What you need to do
Produce a verbatim copy of the entries listed below.

Materials provided

□ □ □ □ □

Lemma BeginTxx_log_eq (db : sqlx_DB) (ctx : Context) (d d1 : DB) (r : Tx + error) :
  sqlx.BeginTxx db ctx d = (r, d1) -> log d1 = (log d ++ [call_BeginTxx])%list.
Proof. intros P. pose proof (BeginTxx_log db ctx d) as H. rewrite P in H. exact H. Qed.

(** X15. Every call costs a bounded number of calls to the store, which
    are added to the log and leave what was logged before in place:
    Release at most one, IsLock at most two, Lock at most three.  Through
    an Unlocked handle, IsLock and Release send nothing; through a Locked
    handle, no call begins a session. *)
Theorem calls_per_method (m : method) (l : Lock.t) (d : DB) :
  exists calls,
    log (invoke m l d).2 = (log d ++ calls)%list /\
    (length calls <= match m with
                     | method_Lock _ => 3
                     | method_IsLock _ => 2
                     | method_Release => 1
                     end)%nat /\
    (Lock.tx l = None -> (forall ctx, m <> method_Lock ctx) -> calls = []) /\
    (Lock.tx l <> None -> ~ In call_BeginTxx calls).
Proof.
  assert (HisLock : forall ctx, exists calls,
            log (Lock.isLock l ctx d).2 = (log d ++ calls)%list /\
            (length calls <= 2)%nat /\
            (Lock.tx l = None -> calls = []) /\
            ~ In call_BeginTxx calls).
  { intros ctx. destruct (Lock.tx l) as [t0|] eqn:E.
    - destruct (probe t0 ctx d) as [[res [e|]] d1] eqn:P.
      + destruct (sqlx.Rollback t0 d1) as [rb d2] eqn:R.
        rewrite (isLock_lost l ctx d d1 d2 t0 res e rb E P R). cbn [snd].
        exists [call_GetContext t0 select_true; call_Rollback t0].
        rewrite (Rollback_log_eq _ _ _ _ R), (probe_log _ _ _ _ _ P), <- app_assoc.
        split; [reflexivity|]. split; [simpl; lia|]. split; [discriminate|].
        intros [H|[H|[]]]; discriminate.
      + rewrite (isLock_alive l ctx d d1 t0 res E P). cbn [snd].
        exists [call_GetContext t0 select_true].
        rewrite (probe_log _ _ _ _ _ P).
        split; [reflexivity|]. split; [simpl; lia|]. split; [discriminate|].
        intros [H|[]]; discriminate.
    - rewrite (isLock_unlocked l ctx d E). cbn [snd]. exists [].
      rewrite app_nil_r. split; [reflexivity|]. split; [simpl; lia|].
      split; [reflexivity|]. intros []. }
  destruct m as [ctx|ctx|]; simpl.
  - destruct (Lock.tx l) as [t0|] eqn:E.
    + rewrite (Lock_relock l ctx d t0 E).
      destruct (HisLock ctx) as (calls & H1 & H2 & _ & H4).
      exists calls. split; [exact H1|]. split; [lia|].
      split; [discriminate | intros _; exact H4].
    + destruct (sqlx.BeginTxx (Lock.db l) ctx d) as [[tb|e] d1] eqn:B.
      * destruct (try_acquire tb ctx (Lock.value l) d1) as [[res err] d2] eqn:Q.
        assert (Hrb : forall rb d3, sqlx.Rollback tb d2 = (rb, d3) ->
                  log d3 = (log d ++ [call_BeginTxx;
                              call_GetContext tb (pg_try_advisory_xact_lock (Lock.value l));
                              call_Rollback tb])%list).
        { intros rb d3 R.
          rewrite (Rollback_log_eq _ _ _ _ R), (try_acquire_log _ _ _ _ _ _ Q),
            (BeginTxx_log_eq _ _ _ _ _ B), <- !app_assoc. reflexivity. }
        destruct err as [e|].
        -- destruct (sqlx.Rollback tb d2) as [rb d3] eqn:R.
           rewrite (Lock_query_fails _ _ _ _ _ _ _ _ _ _ E B Q R). cbn [snd].
           eexists. split; [apply (Hrb rb d3 eq_refl)|].
           split; [simpl; lia|]. split; [|congruence].
           intros _ H. destruct (H ctx eq_refl).
        -- destruct (Succeed res) eqn:S.
           ++ rewrite (Lock_acquired _ _ _ _ _ _ _ E B Q S). cbn [snd].
              exists [call_BeginTxx;
                      call_GetContext tb (pg_try_advisory_xact_lock (Lock.value l))].
              rewrite (try_acquire_log _ _ _ _ _ _ Q),
                (BeginTxx_log_eq _ _ _ _ _ B), <- app_assoc.
              split; [reflexivity|]. split; [simpl; lia|]. split; [|congruence].
              intros _ H. destruct (H ctx eq_refl).
           ++ destruct (sqlx.Rollback tb d2) as [rb d3] eqn:R.
              rewrite (Lock_contended _ _ _ _ _ _ _ _ _ E B Q S R). cbn [snd].
              eexists. split; [apply (Hrb rb d3 eq_refl)|].
              split; [simpl; lia|]. split; [|congruence].
              intros _ H. destruct (H ctx eq_refl).
      * rewrite (Lock_begin_fails _ _ _ _ _ E B). cbn [snd].
        exists [call_BeginTxx]. rewrite (BeginTxx_log_eq _ _ _ _ _ B).
        split; [reflexivity|]. split; [simpl; lia|]. split; [|congruence].
        intros _ H. destruct (H ctx eq_refl).
  - destruct (HisLock ctx) as (calls & H1 & H2 & H3 & H4).
    exists calls. split; [exact H1|]. split; [exact H2|].
    split; [intros Hn _; apply H3, Hn | intros _; exact H4].
  - unfold Lock.Release, Lock.release, bind, ret.
    destruct (Lock.tx l) as [t0|] eqn:E.
    + destruct (sqlx.Rollback t0 d) as [rb d1] eqn:R. cbn [snd].
      exists [call_Rollback t0]. rewrite (Rollback_log_eq _ _ _ _ R).
      split; [reflexivity|]. split; [simpl; lia|]. split; [discriminate|].
      intros _ [H|[]]; discriminate.
    + exists []. cbn [snd]. rewrite app_nil_r.
      split; [reflexivity|]. split; [simpl; lia|]. split; [reflexivity|].
      intros H. congruence.
Qed.

Lemma try_acquire_owner (t0 : Tx) (ctx : Context) (key k : Z) (d : DB) (t : Tx) :
  advisory (try_acquire t0 ctx key d).2 !! k = Some t ->
  advisory d !! k = Some t \/ (k = key /\ t = t0).
Proof.
  intros H. store_cases.
  all: match goal with
       | H : <[?a := _]> _ !! ?b = Some _ |- _ =>
           destruct (decide (a = b)) as [->|Hne];
           [rewrite lookup_insert_eq in H; injection H as <-; auto
           |rewrite lookup_insert_ne in H by exact Hne; auto]
       end.
Qed.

□ □ □ □ □

Finished exercise
Lemma BeginTxx_log_eq (db : sqlx_DB) (ctx : Context) (d d1 : DB) (r : Tx + error) :
  sqlx.BeginTxx db ctx d = (r, d1) -> log d1 = (log d ++ [call_BeginTxx])%list.
Proof. intros P. pose proof (BeginTxx_log db ctx d) as H. rewrite P in H. exact H. Qed.

(** X15. Every call costs a bounded number of calls to the store, which
    are added to the log and leave what was logged before in place:
    Release at most one, IsLock at most two, Lock at most three.  Through
    an Unlocked handle, IsLock and Release send nothing; through a Locked
    handle, no call begins a session. *)
Theorem calls_per_method (m : method) (l : Lock.t) (d : DB) :
  exists calls,
    log (invoke m l d).2 = (log d ++ calls)%list /\
    (length calls <= match m with
                     | method_Lock _ => 3
                     | method_IsLock _ => 2
                     | method_Release => 1
                     end)%nat /\
    (Lock.tx l = None -> (forall ctx, m <> method_Lock ctx) -> calls = []) /\
    (Lock.tx l <> None -> ~ In call_BeginTxx calls).
Proof.
  assert (HisLock : forall ctx, exists calls,
            log (Lock.isLock l ctx d).2 = (log d ++ calls)%list /\
            (length calls <= 2)%nat /\
            (Lock.tx l = None -> calls = []) /\
            ~ In call_BeginTxx calls).
  { intros ctx. destruct (Lock.tx l) as [t0|] eqn:E.
    - destruct (probe t0 ctx d) as [[res [e|]] d1] eqn:P.
      + destruct (sqlx.Rollback t0 d1) as [rb d2] eqn:R.
        rewrite (isLock_lost l ctx d d1 d2 t0 res e rb E P R). cbn [snd].
        exists [call_GetContext t0 select_true; call_Rollback t0].
        rewrite (Rollback_log_eq _ _ _ _ R), (probe_log _ _ _ _ _ P), <- app_assoc.
        split; [reflexivity|]. split; [simpl; lia|]. split; [discriminate|].
        intros [H|[H|[]]]; discriminate.
      + rewrite (isLock_alive l ctx d d1 t0 res E P). cbn [snd].
        exists [call_GetContext t0 select_true].
        rewrite (probe_log _ _ _ _ _ P).
        split; [reflexivity|]. split; [simpl; lia|]. split; [discriminate|].
        intros [H|[]]; discriminate.
    - rewrite (isLock_unlocked l ctx d E). cbn [snd]. exists [].
      rewrite app_nil_r. split; [reflexivity|]. split; [simpl; lia|].
      split; [reflexivity|]. intros []. }
  destruct m as [ctx|ctx|]; simpl.
  - destruct (Lock.tx l) as [t0|] eqn:E.
    + rewrite (Lock_relock l ctx d t0 E).
      destruct (HisLock ctx) as (calls & H1 & H2 & _ & H4).
      exists calls. split; [exact H1|]. split; [lia|].
      split; [discriminate | intros _; exact H4].
    + destruct (sqlx.BeginTxx (Lock.db l) ctx d) as [[tb|e] d1] eqn:B.
      * destruct (try_acquire tb ctx (Lock.value l) d1) as [[res err] d2] eqn:Q.
        assert (Hrb : forall rb d3, sqlx.Rollback tb d2 = (rb, d3) ->
                  log d3 = (log d ++ [call_BeginTxx;
                              call_GetContext tb (pg_try_advisory_xact_lock (Lock.value l));
                              call_Rollback tb])%list).
        { intros rb d3 R.
          rewrite (Rollback_log_eq _ _ _ _ R), (try_acquire_log _ _ _ _ _ _ Q),
            (BeginTxx_log_eq _ _ _ _ _ B), <- !app_assoc. reflexivity. }
        destruct err as [e|].
        -- destruct (sqlx.Rollback tb d2) as [rb d3] eqn:R.
           rewrite (Lock_query_fails _ _ _ _ _ _ _ _ _ _ E B Q R). cbn [snd].
           eexists. split; [apply (Hrb rb d3 eq_refl)|].
           split; [simpl; lia|]. split; [|congruence].
           intros _ H. destruct (H ctx eq_refl).
        -- destruct (Succeed res) eqn:S.
           ++ rewrite (Lock_acquired _ _ _ _ _ _ _ E B Q S). cbn [snd].
              exists [call_BeginTxx;
                      call_GetContext tb (pg_try_advisory_xact_lock (Lock.value l))].
              rewrite (try_acquire_log _ _ _ _ _ _ Q),
                (BeginTxx_log_eq _ _ _ _ _ B), <- app_assoc.
              split; [reflexivity|]. split; [simpl; lia|]. split; [|congruence].
              intros _ H. destruct (H ctx eq_refl).
           ++ destruct (sqlx.Rollback tb d2) as [rb d3] eqn:R.
              rewrite (Lock_contended _ _ _ _ _ _ _ _ _ E B Q S R). cbn [snd].
              eexists. split; [apply (Hrb rb d3 eq_refl)|].
              split; [simpl; lia|]. split; [|congruence].
              intros _ H. destruct (H ctx eq_refl).
      * rewrite (Lock_begin_fails _ _ _ _ _ E B). cbn [snd].
        exists [call_BeginTxx]. rewrite (BeginTxx_log_eq _ _ _ _ _ B).
        split; [reflexivity|]. split; [simpl; lia|]. split; [|congruence].
        intros _ H. destruct (H ctx eq_refl).
  - destruct (HisLock ctx) as (calls & H1 & H2 & H3 & H4).
    exists calls. split; [exact H1|]. split; [exact H2|].
    split; [intros Hn _; apply H3, Hn | intros _; exact H4].
  - unfold Lock.Release, Lock.release, bind, ret.
    destruct (Lock.tx l) as [t0|] eqn:E.
    + destruct (sqlx.Rollback t0 d) as [rb d1] eqn:R. cbn [snd].
      exists [call_Rollback t0]. rewrite (Rollback_log_eq _ _ _ _ R).
      split; [reflexivity|]. split; [simpl; lia|]. split; [discriminate|].
      intros _ [H|[]]; discriminate.
    + exists []. cbn [snd]. rewrite app_nil_r.
      split; [reflexivity|]. split; [simpl; lia|]. split; [reflexivity|].
      intros H. congruence.
Qed.

Lemma try_acquire_owner (t0 : Tx) (ctx : Context) (key k : Z) (d : DB) (t : Tx) :
  advisory (try_acquire t0 ctx key d).2 !! k = Some t ->
  advisory d !! k = Some t \/ (k = key /\ t = t0).
Proof.
  intros H. store_cases.
  all: match goal with
       | H : <[?a := _]> _ !! ?b = Some _ |- _ =>
           destruct (decide (a = b)) as [->|Hne];
           [rewrite lookup_insert_eq in H; injection H as <-; auto
           |rewrite lookup_insert_ne in H by exact Hne; auto]
       end.
Qed.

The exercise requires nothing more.